• **WHAT YOU SHOULD DO**
Scan the records below for the line containing "split; [exact Hrun|]. split;" and the line containing "environment and parsing". Copy both, plus every line between, exactly.

=== TASK INPUT ===

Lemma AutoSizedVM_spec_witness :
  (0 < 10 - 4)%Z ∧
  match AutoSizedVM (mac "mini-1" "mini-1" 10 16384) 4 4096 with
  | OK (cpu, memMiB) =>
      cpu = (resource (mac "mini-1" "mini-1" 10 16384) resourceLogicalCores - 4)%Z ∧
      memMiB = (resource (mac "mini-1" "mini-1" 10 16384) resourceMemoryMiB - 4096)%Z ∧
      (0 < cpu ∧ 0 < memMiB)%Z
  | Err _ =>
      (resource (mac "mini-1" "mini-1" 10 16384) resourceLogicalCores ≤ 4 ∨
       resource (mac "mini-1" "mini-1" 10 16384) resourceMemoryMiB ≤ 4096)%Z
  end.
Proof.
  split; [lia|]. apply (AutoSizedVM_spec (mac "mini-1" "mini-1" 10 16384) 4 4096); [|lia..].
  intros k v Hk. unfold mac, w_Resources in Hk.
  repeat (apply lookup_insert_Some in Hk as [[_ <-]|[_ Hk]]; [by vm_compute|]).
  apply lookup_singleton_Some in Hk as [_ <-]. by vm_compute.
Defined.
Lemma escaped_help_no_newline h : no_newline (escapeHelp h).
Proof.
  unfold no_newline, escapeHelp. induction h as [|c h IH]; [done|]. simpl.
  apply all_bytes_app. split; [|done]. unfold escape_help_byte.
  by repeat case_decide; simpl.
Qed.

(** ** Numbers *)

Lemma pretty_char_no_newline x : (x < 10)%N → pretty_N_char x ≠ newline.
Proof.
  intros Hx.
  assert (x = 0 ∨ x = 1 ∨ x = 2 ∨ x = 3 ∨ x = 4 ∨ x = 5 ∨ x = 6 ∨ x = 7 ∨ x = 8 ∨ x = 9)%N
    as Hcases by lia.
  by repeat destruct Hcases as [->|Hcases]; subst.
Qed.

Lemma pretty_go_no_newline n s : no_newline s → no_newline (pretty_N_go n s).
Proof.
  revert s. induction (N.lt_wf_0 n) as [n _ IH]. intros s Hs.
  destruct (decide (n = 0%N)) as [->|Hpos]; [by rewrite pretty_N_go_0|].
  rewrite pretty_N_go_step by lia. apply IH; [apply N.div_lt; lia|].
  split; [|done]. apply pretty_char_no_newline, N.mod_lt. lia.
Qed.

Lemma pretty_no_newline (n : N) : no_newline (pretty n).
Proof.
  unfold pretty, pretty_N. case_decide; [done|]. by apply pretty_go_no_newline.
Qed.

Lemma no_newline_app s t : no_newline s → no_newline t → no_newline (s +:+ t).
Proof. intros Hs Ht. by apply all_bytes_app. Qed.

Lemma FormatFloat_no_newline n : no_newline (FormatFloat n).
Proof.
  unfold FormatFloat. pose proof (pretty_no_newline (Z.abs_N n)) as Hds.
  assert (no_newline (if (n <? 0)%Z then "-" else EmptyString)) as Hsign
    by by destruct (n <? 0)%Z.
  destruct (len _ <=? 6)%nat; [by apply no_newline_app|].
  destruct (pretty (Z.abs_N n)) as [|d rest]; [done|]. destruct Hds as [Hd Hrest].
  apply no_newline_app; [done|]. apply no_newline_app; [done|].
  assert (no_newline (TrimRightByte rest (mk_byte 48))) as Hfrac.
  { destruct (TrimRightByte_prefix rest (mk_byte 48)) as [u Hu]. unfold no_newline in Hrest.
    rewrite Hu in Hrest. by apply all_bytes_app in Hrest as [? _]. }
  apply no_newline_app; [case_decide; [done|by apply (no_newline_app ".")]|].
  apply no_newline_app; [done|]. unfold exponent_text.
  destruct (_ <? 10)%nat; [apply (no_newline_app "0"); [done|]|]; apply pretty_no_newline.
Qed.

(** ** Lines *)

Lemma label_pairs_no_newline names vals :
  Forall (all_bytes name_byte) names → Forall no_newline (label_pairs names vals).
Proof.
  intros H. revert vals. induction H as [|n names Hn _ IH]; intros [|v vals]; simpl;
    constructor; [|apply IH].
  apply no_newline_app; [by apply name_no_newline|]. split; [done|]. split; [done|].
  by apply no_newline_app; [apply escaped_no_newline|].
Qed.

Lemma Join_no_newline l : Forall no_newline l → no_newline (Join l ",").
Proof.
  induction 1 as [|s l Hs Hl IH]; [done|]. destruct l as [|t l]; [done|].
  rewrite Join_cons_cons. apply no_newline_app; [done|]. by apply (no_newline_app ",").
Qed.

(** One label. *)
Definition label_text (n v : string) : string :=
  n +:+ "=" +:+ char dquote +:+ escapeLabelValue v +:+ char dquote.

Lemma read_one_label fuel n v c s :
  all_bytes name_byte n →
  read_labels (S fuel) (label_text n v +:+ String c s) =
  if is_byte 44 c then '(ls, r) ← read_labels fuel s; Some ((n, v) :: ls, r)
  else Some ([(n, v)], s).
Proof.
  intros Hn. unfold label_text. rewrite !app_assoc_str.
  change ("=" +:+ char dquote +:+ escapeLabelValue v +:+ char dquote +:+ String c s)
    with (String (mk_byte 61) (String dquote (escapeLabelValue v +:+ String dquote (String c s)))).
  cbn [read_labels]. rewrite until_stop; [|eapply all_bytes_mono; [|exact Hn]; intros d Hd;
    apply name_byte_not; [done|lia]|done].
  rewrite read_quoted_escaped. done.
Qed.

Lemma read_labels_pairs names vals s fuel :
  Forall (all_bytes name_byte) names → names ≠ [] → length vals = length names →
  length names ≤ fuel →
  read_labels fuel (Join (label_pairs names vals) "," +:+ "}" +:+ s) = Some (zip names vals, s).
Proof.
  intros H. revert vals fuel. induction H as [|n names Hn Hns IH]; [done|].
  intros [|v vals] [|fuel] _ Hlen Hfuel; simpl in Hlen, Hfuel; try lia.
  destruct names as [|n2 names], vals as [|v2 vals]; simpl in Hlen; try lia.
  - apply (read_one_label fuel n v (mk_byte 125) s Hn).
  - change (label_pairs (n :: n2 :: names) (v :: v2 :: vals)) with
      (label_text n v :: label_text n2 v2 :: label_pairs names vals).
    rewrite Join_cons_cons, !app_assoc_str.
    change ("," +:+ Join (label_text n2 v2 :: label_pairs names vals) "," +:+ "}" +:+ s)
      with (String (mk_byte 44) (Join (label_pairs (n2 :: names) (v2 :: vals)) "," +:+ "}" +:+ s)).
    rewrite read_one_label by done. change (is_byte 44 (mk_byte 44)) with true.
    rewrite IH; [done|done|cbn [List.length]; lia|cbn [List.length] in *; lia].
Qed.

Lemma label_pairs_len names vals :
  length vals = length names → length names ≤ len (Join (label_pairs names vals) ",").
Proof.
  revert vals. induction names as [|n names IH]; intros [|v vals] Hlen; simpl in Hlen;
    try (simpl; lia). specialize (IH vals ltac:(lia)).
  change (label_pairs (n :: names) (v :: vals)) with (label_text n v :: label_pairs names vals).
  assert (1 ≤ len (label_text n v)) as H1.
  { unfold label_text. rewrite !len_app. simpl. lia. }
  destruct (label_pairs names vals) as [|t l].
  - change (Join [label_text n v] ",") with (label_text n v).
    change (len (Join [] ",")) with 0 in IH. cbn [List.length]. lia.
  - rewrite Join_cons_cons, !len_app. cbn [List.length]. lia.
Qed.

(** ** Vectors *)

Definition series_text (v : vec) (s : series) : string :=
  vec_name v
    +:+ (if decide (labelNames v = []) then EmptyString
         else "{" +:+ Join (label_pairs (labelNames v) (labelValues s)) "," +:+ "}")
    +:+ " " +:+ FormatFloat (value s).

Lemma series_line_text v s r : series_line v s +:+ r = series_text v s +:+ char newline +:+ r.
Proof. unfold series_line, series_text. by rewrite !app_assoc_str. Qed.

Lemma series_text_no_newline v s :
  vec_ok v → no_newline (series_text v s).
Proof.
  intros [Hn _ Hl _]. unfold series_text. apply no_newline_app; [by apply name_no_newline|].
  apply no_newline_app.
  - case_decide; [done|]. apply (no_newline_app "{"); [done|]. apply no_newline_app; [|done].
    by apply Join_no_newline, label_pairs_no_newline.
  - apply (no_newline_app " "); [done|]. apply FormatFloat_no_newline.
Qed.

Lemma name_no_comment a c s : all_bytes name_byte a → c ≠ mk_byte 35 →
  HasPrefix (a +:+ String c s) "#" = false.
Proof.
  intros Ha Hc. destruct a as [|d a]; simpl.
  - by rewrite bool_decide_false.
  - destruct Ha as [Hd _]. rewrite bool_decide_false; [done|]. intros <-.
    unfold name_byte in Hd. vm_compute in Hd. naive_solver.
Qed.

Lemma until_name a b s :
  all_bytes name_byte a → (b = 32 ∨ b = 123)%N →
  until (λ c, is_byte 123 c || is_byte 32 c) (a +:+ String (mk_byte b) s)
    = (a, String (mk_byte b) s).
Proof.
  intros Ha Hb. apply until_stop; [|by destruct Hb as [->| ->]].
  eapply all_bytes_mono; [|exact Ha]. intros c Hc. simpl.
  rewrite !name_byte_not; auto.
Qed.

===
=== TASK INPUT ===

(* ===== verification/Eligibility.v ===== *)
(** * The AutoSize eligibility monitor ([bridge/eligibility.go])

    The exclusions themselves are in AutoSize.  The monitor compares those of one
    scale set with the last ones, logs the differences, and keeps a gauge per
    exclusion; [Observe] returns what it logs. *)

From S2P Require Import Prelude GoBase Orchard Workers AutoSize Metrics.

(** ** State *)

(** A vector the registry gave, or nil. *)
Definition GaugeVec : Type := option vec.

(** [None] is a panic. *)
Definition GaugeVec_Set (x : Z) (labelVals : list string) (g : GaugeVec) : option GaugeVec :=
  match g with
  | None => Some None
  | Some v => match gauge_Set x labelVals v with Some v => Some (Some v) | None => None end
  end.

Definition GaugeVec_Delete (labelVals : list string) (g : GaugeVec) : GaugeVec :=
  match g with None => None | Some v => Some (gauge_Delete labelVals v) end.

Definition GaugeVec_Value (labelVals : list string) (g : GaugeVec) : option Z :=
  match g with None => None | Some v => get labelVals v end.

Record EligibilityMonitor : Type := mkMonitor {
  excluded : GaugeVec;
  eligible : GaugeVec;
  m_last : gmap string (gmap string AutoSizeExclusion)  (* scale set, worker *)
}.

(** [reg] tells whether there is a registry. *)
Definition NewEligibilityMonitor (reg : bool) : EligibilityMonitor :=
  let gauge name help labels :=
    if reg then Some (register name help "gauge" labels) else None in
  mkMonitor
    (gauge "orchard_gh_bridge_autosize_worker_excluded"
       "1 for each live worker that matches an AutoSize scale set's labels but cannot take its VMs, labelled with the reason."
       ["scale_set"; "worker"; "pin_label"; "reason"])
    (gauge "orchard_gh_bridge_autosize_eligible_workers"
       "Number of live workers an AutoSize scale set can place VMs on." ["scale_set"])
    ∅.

===
=== TASK INPUT ===

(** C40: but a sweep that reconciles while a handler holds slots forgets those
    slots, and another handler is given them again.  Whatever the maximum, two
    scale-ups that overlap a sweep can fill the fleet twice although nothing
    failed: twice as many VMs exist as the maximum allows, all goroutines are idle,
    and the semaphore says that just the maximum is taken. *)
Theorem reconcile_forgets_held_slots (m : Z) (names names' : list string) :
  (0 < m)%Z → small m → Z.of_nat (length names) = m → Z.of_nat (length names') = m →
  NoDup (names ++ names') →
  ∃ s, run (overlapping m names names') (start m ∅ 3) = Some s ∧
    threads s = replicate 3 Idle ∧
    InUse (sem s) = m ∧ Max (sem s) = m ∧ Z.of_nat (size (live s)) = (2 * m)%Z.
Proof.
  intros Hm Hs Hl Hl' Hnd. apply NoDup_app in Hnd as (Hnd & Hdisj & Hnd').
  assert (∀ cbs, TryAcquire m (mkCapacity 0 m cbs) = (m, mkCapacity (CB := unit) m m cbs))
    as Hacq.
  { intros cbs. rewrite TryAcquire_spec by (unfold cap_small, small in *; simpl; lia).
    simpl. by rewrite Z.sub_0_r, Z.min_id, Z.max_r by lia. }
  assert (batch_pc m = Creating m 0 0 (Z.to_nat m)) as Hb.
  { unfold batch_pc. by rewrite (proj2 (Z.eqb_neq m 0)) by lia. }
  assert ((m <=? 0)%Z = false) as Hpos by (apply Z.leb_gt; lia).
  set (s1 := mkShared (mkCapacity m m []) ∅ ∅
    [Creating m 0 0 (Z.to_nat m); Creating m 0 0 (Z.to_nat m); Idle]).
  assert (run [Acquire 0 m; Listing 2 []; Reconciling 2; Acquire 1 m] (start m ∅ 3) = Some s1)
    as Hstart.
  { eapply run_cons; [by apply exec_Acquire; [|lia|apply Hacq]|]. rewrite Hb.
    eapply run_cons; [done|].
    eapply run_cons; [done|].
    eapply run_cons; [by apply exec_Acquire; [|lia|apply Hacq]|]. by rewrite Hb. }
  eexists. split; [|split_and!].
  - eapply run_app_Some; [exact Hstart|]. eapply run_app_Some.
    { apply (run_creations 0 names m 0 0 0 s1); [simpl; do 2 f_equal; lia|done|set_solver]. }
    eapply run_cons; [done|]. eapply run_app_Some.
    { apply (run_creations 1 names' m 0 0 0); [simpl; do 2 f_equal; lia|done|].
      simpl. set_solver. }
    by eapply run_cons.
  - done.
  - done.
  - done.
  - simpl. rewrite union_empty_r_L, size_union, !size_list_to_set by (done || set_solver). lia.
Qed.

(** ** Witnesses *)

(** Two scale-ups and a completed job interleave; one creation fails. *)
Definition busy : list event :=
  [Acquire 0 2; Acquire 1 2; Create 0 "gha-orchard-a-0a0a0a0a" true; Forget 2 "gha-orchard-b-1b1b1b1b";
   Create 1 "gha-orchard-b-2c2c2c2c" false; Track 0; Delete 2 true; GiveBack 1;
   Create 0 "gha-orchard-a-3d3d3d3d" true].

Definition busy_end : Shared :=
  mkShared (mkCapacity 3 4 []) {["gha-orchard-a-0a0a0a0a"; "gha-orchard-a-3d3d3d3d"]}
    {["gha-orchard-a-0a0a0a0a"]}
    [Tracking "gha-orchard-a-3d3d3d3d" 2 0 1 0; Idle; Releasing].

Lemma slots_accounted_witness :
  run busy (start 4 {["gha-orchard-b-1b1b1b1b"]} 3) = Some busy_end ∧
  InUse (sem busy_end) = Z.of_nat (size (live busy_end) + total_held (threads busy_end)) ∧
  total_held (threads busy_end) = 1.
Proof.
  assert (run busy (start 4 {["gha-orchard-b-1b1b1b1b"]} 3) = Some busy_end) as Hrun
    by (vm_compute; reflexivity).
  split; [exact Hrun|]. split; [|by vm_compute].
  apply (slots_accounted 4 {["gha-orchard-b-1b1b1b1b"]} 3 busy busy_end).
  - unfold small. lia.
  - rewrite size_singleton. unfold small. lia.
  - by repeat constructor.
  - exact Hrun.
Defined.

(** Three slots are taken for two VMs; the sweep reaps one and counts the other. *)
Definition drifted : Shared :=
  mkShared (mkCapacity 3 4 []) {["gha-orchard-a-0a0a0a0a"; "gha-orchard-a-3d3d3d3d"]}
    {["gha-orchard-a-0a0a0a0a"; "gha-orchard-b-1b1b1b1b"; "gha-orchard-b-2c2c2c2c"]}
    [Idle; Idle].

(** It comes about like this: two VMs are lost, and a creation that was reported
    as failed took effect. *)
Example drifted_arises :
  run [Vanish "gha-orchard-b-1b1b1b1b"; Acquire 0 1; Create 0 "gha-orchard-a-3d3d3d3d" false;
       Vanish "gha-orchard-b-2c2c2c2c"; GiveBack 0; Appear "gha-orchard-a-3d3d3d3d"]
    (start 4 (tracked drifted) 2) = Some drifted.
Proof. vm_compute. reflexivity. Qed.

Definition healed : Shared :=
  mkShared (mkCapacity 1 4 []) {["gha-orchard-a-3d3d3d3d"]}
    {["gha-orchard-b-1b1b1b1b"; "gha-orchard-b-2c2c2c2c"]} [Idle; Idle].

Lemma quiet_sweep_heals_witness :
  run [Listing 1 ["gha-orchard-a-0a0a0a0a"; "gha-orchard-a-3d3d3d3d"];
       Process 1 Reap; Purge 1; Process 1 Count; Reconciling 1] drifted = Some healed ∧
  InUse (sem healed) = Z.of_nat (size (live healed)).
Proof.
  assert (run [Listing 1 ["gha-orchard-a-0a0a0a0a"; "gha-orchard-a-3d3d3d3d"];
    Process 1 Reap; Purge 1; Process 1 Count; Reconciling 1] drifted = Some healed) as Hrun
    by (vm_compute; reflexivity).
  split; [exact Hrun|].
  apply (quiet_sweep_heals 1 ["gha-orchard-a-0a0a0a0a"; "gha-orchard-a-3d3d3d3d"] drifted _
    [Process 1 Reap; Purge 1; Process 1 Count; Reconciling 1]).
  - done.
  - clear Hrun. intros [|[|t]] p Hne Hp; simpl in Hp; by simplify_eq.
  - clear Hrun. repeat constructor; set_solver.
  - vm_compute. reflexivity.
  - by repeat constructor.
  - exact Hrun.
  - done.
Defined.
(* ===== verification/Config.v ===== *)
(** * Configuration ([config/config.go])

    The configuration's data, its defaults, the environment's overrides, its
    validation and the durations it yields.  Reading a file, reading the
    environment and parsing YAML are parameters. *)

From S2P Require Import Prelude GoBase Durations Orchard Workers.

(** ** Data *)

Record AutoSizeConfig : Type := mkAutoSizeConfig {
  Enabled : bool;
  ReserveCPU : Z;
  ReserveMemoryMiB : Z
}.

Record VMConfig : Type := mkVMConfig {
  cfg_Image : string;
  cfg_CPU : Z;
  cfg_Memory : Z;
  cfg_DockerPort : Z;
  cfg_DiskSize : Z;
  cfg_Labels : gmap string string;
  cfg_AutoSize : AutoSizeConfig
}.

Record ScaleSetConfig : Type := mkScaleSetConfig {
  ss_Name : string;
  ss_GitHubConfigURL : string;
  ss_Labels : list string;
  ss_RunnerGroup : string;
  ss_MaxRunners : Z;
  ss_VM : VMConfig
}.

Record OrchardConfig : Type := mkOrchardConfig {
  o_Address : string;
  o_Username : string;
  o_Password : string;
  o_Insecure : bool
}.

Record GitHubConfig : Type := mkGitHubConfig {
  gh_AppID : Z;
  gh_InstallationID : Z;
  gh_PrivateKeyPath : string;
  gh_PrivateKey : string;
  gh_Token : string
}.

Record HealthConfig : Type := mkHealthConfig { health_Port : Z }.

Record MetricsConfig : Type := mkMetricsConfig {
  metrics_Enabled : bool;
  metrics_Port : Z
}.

===

• **EXERCISE SOLUTION**
  split; [exact Hrun|]. split; [|by vm_compute].
  apply (slots_accounted 4 {["gha-orchard-b-1b1b1b1b"]} 3 busy busy_end).
  - unfold small. lia.
  - rewrite size_singleton. unfold small. lia.
  - by repeat constructor.
  - exact Hrun.
Defined.

(** Three slots are taken for two VMs; the sweep reaps one and counts the other. *)
Definition drifted : Shared :=
  mkShared (mkCapacity 3 4 []) {["gha-orchard-a-0a0a0a0a"; "gha-orchard-a-3d3d3d3d"]}
    {["gha-orchard-a-0a0a0a0a"; "gha-orchard-b-1b1b1b1b"; "gha-orchard-b-2c2c2c2c"]}
    [Idle; Idle].

(** It comes about like this: two VMs are lost, and a creation that was reported
    as failed took effect. *)
Example drifted_arises :
  run [Vanish "gha-orchard-b-1b1b1b1b"; Acquire 0 1; Create 0 "gha-orchard-a-3d3d3d3d" false;
       Vanish "gha-orchard-b-2c2c2c2c"; GiveBack 0; Appear "gha-orchard-a-3d3d3d3d"]
    (start 4 (tracked drifted) 2) = Some drifted.
Proof. vm_compute. reflexivity. Qed.

Definition healed : Shared :=
  mkShared (mkCapacity 1 4 []) {["gha-orchard-a-3d3d3d3d"]}
    {["gha-orchard-b-1b1b1b1b"; "gha-orchard-b-2c2c2c2c"]} [Idle; Idle].

Lemma quiet_sweep_heals_witness :
  run [Listing 1 ["gha-orchard-a-0a0a0a0a"; "gha-orchard-a-3d3d3d3d"];
       Process 1 Reap; Purge 1; Process 1 Count; Reconciling 1] drifted = Some healed ∧
  InUse (sem healed) = Z.of_nat (size (live healed)).
Proof.
  assert (run [Listing 1 ["gha-orchard-a-0a0a0a0a"; "gha-orchard-a-3d3d3d3d"];
    Process 1 Reap; Purge 1; Process 1 Count; Reconciling 1] drifted = Some healed) as Hrun
    by (vm_compute; reflexivity).
  split; [exact Hrun|].
  apply (quiet_sweep_heals 1 ["gha-orchard-a-0a0a0a0a"; "gha-orchard-a-3d3d3d3d"] drifted _
    [Process 1 Reap; Purge 1; Process 1 Count; Reconciling 1]).
  - done.
  - clear Hrun. intros [|[|t]] p Hne Hp; simpl in Hp; by simplify_eq.
  - clear Hrun. repeat constructor; set_solver.
  - vm_compute. reflexivity.
  - by repeat constructor.
  - exact Hrun.
  - done.
Defined.
(* ===== verification/Config.v ===== *)
(** * Configuration ([config/config.go])

    The configuration's data, its defaults, the environment's overrides, its
    validation and the durations it yields.  Reading a file, reading the
    environment and parsing YAML are parameters. *)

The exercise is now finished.